Prepare for that first horse show and navigate the horse show warm up ring like a winner. While riding’s not technically a team sport, looking out for one another benefits everyone!
Here are the last of 14 tips I shared in an article for Horse Canada.
Before wading into the horse show warm up ring, here’s what you’ll need in order to go with the flow and avoid interrupting it:
- Active vision is the key to a collision-free warm up. Defensive driving instructs us to lift our focus from the car’s hood ornament and steer to the destination point ahead. Traffic imagination considers “Where is that rider going to be” and shifts to an alternative path without interrupting the rhythm. Read the energy of the horses around you. Cut the corner to avoid animated or ear pinning individuals.
- Listen for the coach and rider having a lesson, or having an issue. Avoid cutting between them, interrupting their line of communication.
- Use your voice, calling out “Passing on the right” or ”Heads up to the oxer,” for example. Apologize if you make a warm up ring blunder, like cutting someone off or crossing in front of a jump.
- Be informed of your discipline’s schooling procedures and equipment policies. In English disciplines, pass oncoming riders left shoulder to left shoulder. Western performance warm up rings are more “free style,” with few written traffic rules. It mostly works, with common sense and courtesy.
- Try to travel the same direction as the majority. I’ve found counter canter is a useful tool – I can school the left lead even when traffic is flowing right. Pass on the inside when travelling the same direction. Avoid sandwiching your horse between the rail and another rider.
- Rest your horse or chat with other riders in the corners – not on the rail or at the gate.

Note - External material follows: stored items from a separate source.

(** When the terminal phase's exit state is not an entry state of the
    pipeline, the hop limits are never reached: no message and no
    [AdvanceToState] call, in any run, fails with a hop-limit error. *)
Lemma cascade_bounded ps r0 ops sid ty from pl target :
  pipeline_ok ps -> acyclic ps -> composed ps r0 -> sessions r0 = ∅ ->
  (HandleMessage (runner_run r0 ops) sid ty from pl).2 <> Bad hopLimit /\
  (AdvanceToState (runner_run r0 ops) sid target).2 <> Bad (walkLimit sid target).
Proof.
  intros Hpl Ha Hc Hs. pose proof (pipeline_chained _ Hpl) as Hch.
  pose proof (composed_static _ _ _ Hc (ro_static _ _ _ (run_coherent r0 ops Hs))) as Hc'.
  pose proof (fun t p => tracked_phase ps r0 ops sid t p Hc Hs) as Hph.
  set (r := runner_run r0 ops) in *. unfold HandleMessage, AdvanceToState.
  destruct (sessions r !! sid) as [t|] eqn:Ht; [|done]. specialize (Hph t). split.
  - unfold on_session. destruct (current t) as [p|] eqn:Hp.
    + pose proof (dispatch_bounded ps r ty from pl (mkEnv t (lineageStore r) (ticks r)) p Hch Ha Hc' Hp
        (proj1 (Hph p eq_refl eq_refl))) as Hd.
      by destruct (dispatch r ty from pl _).
    + unfold dispatch, ebind, currentPhase. cbn. by rewrite Hp.
  - unfold on_session, advanceTo. cbn. destruct (String.eqb (state t) target); [done|].
    destruct (current t) as [p|] eqn:Hp; [case_bool_decide; [done|]|].
    + destruct (Hph p eq_refl eq_refl) as [Hin _]. apply list_elem_of_lookup in Hin as [i Hi].
      pose proof (walk_loop_bounded ps r Hch Ha Hc' sid target (length (phases r) + 1) i p
        (mkEnv t (lineageStore r) (ticks r)) Hi Hp) as Hw.
      destruct (walk_loop _ _ _ _ _). apply Hw. rewrite (cp_phases _ _ Hc').
      pose proof (inline_length ps). lia.
    + rewrite Nat.add_1_r. cbn. rewrite Hp. by destruct (String.eqb (state t) target).
Qed.

(** ** Progress *)

(** Hooks that neither fail nor panic. *)
Record benign (p : Phase) : Prop := {
  bn_enter : forall w : world St, (run (Enter p) w).2 = Ok None;
  bn_message : forall ty from pl (w : world St), (run (OnMessage p ty from pl) w).2 = Ok None;
  bn_check : forall w : world St, exists b, (run (CheckComplete p) w).2 = Ok b;
  bn_exit : forall w : world St, (run (Exit p) w).2 = Ok None
}.

Lemma exec_no_store {A} (h : Prog A) e :
  e_store e = None -> e_store (exec h e).1 = None /\ state (tracker (exec h e).1) = state (tracker e) /\
  current (tracker (exec h e).1) = current (tracker e) /\ entered (tracker (exec h e).1) = entered (tracker e).
Proof.
  intros Hs. unfold exec.
  pose proof (run_frame h (mkWorld (ctx (tracker e)) (e_store e) (e_tick e))) as [_ Hf].
  destruct (run h _) as [w o]. cbn in *. rewrite Hs in Hf. by destruct (w_store w).
Qed.

Lemma guard_benign fmt p h e :
  (forall w : world St, (run h w).2 = Ok None) -> guard fmt p h e = ((exec h e).1, Good tt).
Proof.
  intros Hh. unfold guard, ebind, exec.
  specialize (Hh (mkWorld (ctx (tracker e)) (e_store e) (e_tick e))).
  destruct (run h _) as [w o]. cbn in *. by subst.
Qed.

Lemma guard_commit_off fmt r p e : e_store e = None -> guard_commit fmt r p e = (e, Good tt).
Proof. intros Hs. unfold guard_commit, commitPhaseOutputsIfEnabled. by rewrite Hs. Qed.

(** Where a cascade that left place [i] comes to rest. *)
Definition rests ps (i : nat) (t : sessionTracker) : Prop :=
  (current t = None /\ state t = StateNone) \/
  exists j q, (i < j)%nat /\ inline ps !! j = Some q /\ current t = Some q /\
    state t = EntryState q /\ entered t = true /\
    (forall k s, (i < k < j)%nat -> inline ps !! k = Some s -> ConsumedMessageTypes s = []) /\
    (ConsumedMessageTypes q <> [] \/ exists w : world St, (run (CheckComplete q) w).2 = Ok false).

(** One round of the cascade over benign phases, lineage off: the rest of the
    round after the exit, and after the next phase's entry. *)
Lemma advance_exit r hops p e :
  at_phase p e -> benign p -> e_store e = None ->
  let e1 := (exec (Exit p) e).1 in
  advance_loop r (S hops) e =
  if String.eqb (ExitState p) StateNone
  then (e1 <| tracker := tracker e1 <| state := StateNone |> <| current := None |> |>, Good true)
  else match byEntryState r !! ExitState p with
  | None => fail (Errorf "%w: no phase claims state %q (ExitState of %q)" [ExitState p; Name p]
                    [ESentinel ErrFrameworkBug]) e1
  | Some np =>
      (enterNext "phase %q: Enter: %w" np (ExitState p) ;;;
       if 0 <? zlen (ConsumedMessageTypes np) then eret true
       else do complete <- exec (CheckComplete np);
            if negb complete then eret true else advance_loop r hops) e1
  end.
Proof.
  intros Hp Hb Hs e1. destruct (exec_no_store (Exit p) e Hs) as (Hs1 & _). fold e1 in Hs1.
  cbn [advance_loop]. unfold ebind at 1, currentPhase. rewrite Hp.
  unfold ebind at 1. rewrite (guard_benign _ _ _ _ (bn_exit _ Hb)). fold e1.
  unfold ebind at 1. rewrite (guard_commit_off _ r p e1 Hs1). cbv zeta.
  destruct (String.eqb _ _); [done|]. by destruct (byEntryState r !! ExitState p).
Qed.

Lemma enterNext_benign fmt np next e :
  benign np -> e_store e = None ->
  exists e', enterNext fmt np next e = (e', Good tt) /\ e_store e' = None /\
    current (tracker e') = Some np /\ state (tracker e') = next /\ entered (tracker e') = true.
Proof.
  intros Hb Hs. unfold enterNext, ebind, setTracker.
  rewrite (guard_benign _ _ _ _ (bn_enter _ Hb)). eexists. split; [done|].
  match goal with |- context [exec (Enter np) ?x] =>
    destruct (exec_no_store (Enter np) x Hs) as (? & ? & ? & _) end.
  by split_and!.
Qed.

Lemma exec_check p e : benign p -> exists b, exec (CheckComplete p) e = ((exec (CheckComplete p) e).1, Good b) /\
  exists w : world St, (run (CheckComplete p) w).2 = Ok b.
Proof.
  intros Hb. destruct (bn_check _ Hb (mkWorld (ctx (tracker e)) (e_store e) (e_tick e))) as [b Hck].
  exists b. split; [|eauto]. unfold exec. destruct (run (CheckComplete p) _) as [w o]. cbn in *. by subst.
Qed.

Lemma rests_next ps i q t :
  rests ps (S i) t -> inline ps !! S i = Some q -> ConsumedMessageTypes q = [] -> rests ps i t.
Proof.
  intros [?|(j & p & Hj & Hq & ? & ? & ? & Hmid & ?)] Hi Hn; [by left|].
  right. exists j, p. split_and!; try done; [lia|]. intros k s Hk Hks.
  destruct (decide (k = S i)) as [->|]; [congruence|]. apply (Hmid k s); [lia|done].
Qed.

Lemma advance_loop_rests ps r hops i p e :
  chained (inline ps) -> composed ps r -> Forall benign (inline ps) ->
  (forall q, last (inline ps) = Some q -> ExitState q = StateNone) ->
  inline ps !! i = Some p -> at_phase p e -> e_store e = None -> (length (inline ps) - i <= hops)%nat ->
  (advance_loop r hops e).2 = Good true /\ e_store (advance_loop r hops e).1 = None /\
  rests ps i (tracker (advance_loop r hops e).1).
Proof.
  intros Hch Hc Hbn Hlast. revert i p e. induction hops as [|hops IH]; intros i p e Hi Hp Hs Hh.
  { apply lookup_lt_Some in Hi. lia. }
  rewrite (advance_exit r hops p e Hp (Forall_lookup_1 _ _ _ _ Hbn Hi) Hs).
  destruct (exec_no_store (Exit p) e Hs) as (Hs1 & _). set (e1 := (exec (Exit p) e).1) in *.
  destruct (String.eqb_spec (ExitState p) StateNone) as [Hx|Hx].
  { split_and!; [done|done|]. by left. }
  destruct (inline ps !! S i) as [np|] eqn:Hi'; last first.
  { exfalso. apply Hx, Hlast. rewrite last_lookup. apply lookup_ge_None in Hi'.
    apply lookup_lt_Some in Hi as ?. by replace (pred (length (inline ps))) with i by lia. }
  assert (Hent : ExitState p = EntryState np) by by eapply ch_next.
  assert (byEntryState r !! ExitState p = Some np) as ->.
  { apply (cp_entry _ _ Hc). split; [by eapply list_elem_of_lookup_2|done]. }
  pose proof (Forall_lookup_1 _ _ _ _ Hbn Hi') as Hb'.
  destruct (enterNext_benign "phase %q: Enter: %w" np (ExitState p) e1 Hb' Hs1)
    as (e2 & He & Hs2 & Hp2 & Hst2 & Hen2).
  unfold ebind at 1 3 5. rewrite He. cbn iota beta.
  assert (Hhere : forall e', current (tracker e') = Some np -> state (tracker e') = ExitState p ->
    entered (tracker e') = true ->
    (ConsumedMessageTypes np <> [] \/ exists w : world St, (run (CheckComplete np) w).2 = Ok false) -> rests ps i (tracker e')).
  { intros e' ? ? ? ?. right. exists (S i), np. split_and!; try done; try lia; congruence. }
  destruct (ConsumedMessageTypes np) as [|ty tys] eqn:Hnil.
  2:{ split_and!; [done|done|]. apply Hhere; try done. by left. }
  destruct (exec_check np e2 Hb') as (b & Hex & Hw).
  destruct (exec_no_store (CheckComplete np) e2 Hs2) as (Hs3 & Hst3 & Hp3 & He3).
  set (e3 := (exec (CheckComplete np) e2).1) in *.
  change (0 <? zlen (A := string) []) with false. cbn iota. unfold ebind. rewrite Hex. cbn iota beta.
  destruct b; cbn [negb].
  - destruct (IH (S i) np e3 Hi') as (Hr & Hs4 & Hrest); [by unfold at_phase; rewrite Hp3|done|lia|].
    split_and!; [done|done|]. by eapply rests_next.
  - split_and!; [done|done|]. apply (Hhere e3); [congruence..|by right].
Qed.

(** Liveness of dispatch. With hooks that do not fail, lineage off and a
    terminal phase that exits to [StateNone], a message of a consumed type
    either leaves the session in its phase, or moves it strictly forward past
    phases that consume no messages, to the end or to an entered phase that
    waits for messages or is not complete. *)
Lemma HandleMessage_progress ps r0 ops sid t i p ty from pl :
  pipeline_ok ps -> composed ps r0 -> sessions r0 = ∅ -> lineageStore r0 = None ->
  Forall benign (inline ps) -> (forall q, last (inline ps) = Some q -> ExitState q = StateNone) ->
  sessions (runner_run r0 ops) !! sid = Some t -> current t = Some p -> inline ps !! i = Some p ->
  ty ∈ ConsumedMessageTypes p ->
  exists t',
    sessions (HandleMessage (runner_run r0 ops) sid ty from pl).1 !! sid = Some t' /\
    (((HandleMessage (runner_run r0 ops) sid ty from pl).2 = Good false /\
      current t' = Some p /\ state t' = state t) \/
     ((HandleMessage (runner_run r0 ops) sid ty from pl).2 = Good true /\ rests ps i t')).
Proof.
  intros Hpl Hc Hs Hoff Hbn Hlast Ht Hp Hi Hty. pose proof (pipeline_chained _ Hpl) as Hch.
  destruct (run_coherent r0 ops Hs) as [Hst _ _]. pose proof (composed_static _ _ _ Hc Hst) as Hc'.
  destruct Hst as (_ & _ & _ & _ & _ & _ & _ & Hstore). rewrite Hoff in Hstore.
  set (r := runner_run r0 ops) in *. unfold HandleMessage. rewrite Ht. unfold on_session.
  set (e := mkEnv t (lineageStore r) (ticks r)).
  assert (Hse : e_store e = None) by (cbn; by destruct (lineageStore r)).
  pose proof (Forall_lookup_1 _ _ _ _ Hbn Hi) as Hb.
  destruct (exec_no_store (OnMessage p ty from pl) e Hse) as (Hs1 & Hst1 & Hp1 & _).
  set (e1 := (exec (OnMessage p ty from pl) e).1) in *.
  destruct (exec_check p e1 Hb) as (b & Hex & _).
  destruct (exec_no_store (CheckComplete p) e1 Hs1) as (Hs2 & Hst2 & Hp2 & _).
  set (e2 := (exec (CheckComplete p) e1).1) in *.
  assert (dispatch r ty from pl e = if negb b then (e2, Good false) else advance r e2) as ->.
  { unfold dispatch, ebind at 1, currentPhase. cbn [tracker e]. rewrite Hp.
    unfold phaseConsumes. rewrite bool_decide_true by done. cbn [negb].
    unfold ebind. rewrite (guard_benign _ _ _ _ (bn_message _ Hb ty from pl)). fold e e1.
    rewrite Hex. by destruct b. }
  destruct b; cbn [negb].
  - destruct (advance_loop_rests ps r (length (phases r) + 1) i p e2) as (Hr & _ & Hrest); try done.
    { unfold at_phase. by rewrite Hp2, Hp1. }
    { rewrite (cp_phases _ _ Hc'). pose proof (inline_length ps). lia. }
    unfold advance. destruct (advance_loop r _ e2) as [e3 res]. cbn in *. exists (tracker e3).
    rewrite lookup_insert_eq. split; [done|by right].
  - exists (tracker e2). cbn [fst snd sessions set_field]. rewrite lookup_insert_eq.
    split; [done|left]. split_and!; [done|..].
    + by rewrite Hp2, Hp1.
    + by rewrite Hst2, Hst1.
Qed.

(** ** The lineage gate *)

Lemma missingParent_None st n i ps :
  missingParent st n i ps = None <-> forall p, p ∈ ps -> exists m, Get st p = inr m.
Proof.
  revert i. induction ps as [|p ps IH]; intros i; cbn [missingParent].
  - split; [intros _ p []%not_elem_of_nil|done].
  - destruct (Get st p) as [err|m] eqn:Hg.
    + split; [done|]. intros Hall. destruct (Hall p) as [m Hm]; [by left|congruence].
    + rewrite IH. split; [|intros Hall q Hq; apply Hall; by right].
      intros Hall q [->|Hq]%elem_of_cons; eauto.
Qed.

(** The nodes the gate lets through. *)
Definition admissible r (st : St) (n : DAGNode) (payload : bytes) : Prop :=
  verified n payload (lineageVerifiers r) /\ forall p, p ∈ Parents n -> exists m, Get st p = inr m.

- Avoid clutter, like unnecessary helpers in your pit crew in the schooling ring.
- Know when to scratch from the class. If it’s not happening outside the ring, it’s not likely to happen inside.
- (Bonus tip.) Remember, courtesy is contagious. Defer to those competitors in the next class. Don’t take it personally if someone sideswipes you or cuts you off. While riding’s not technically a team sport, looking out for one another benefits everyone!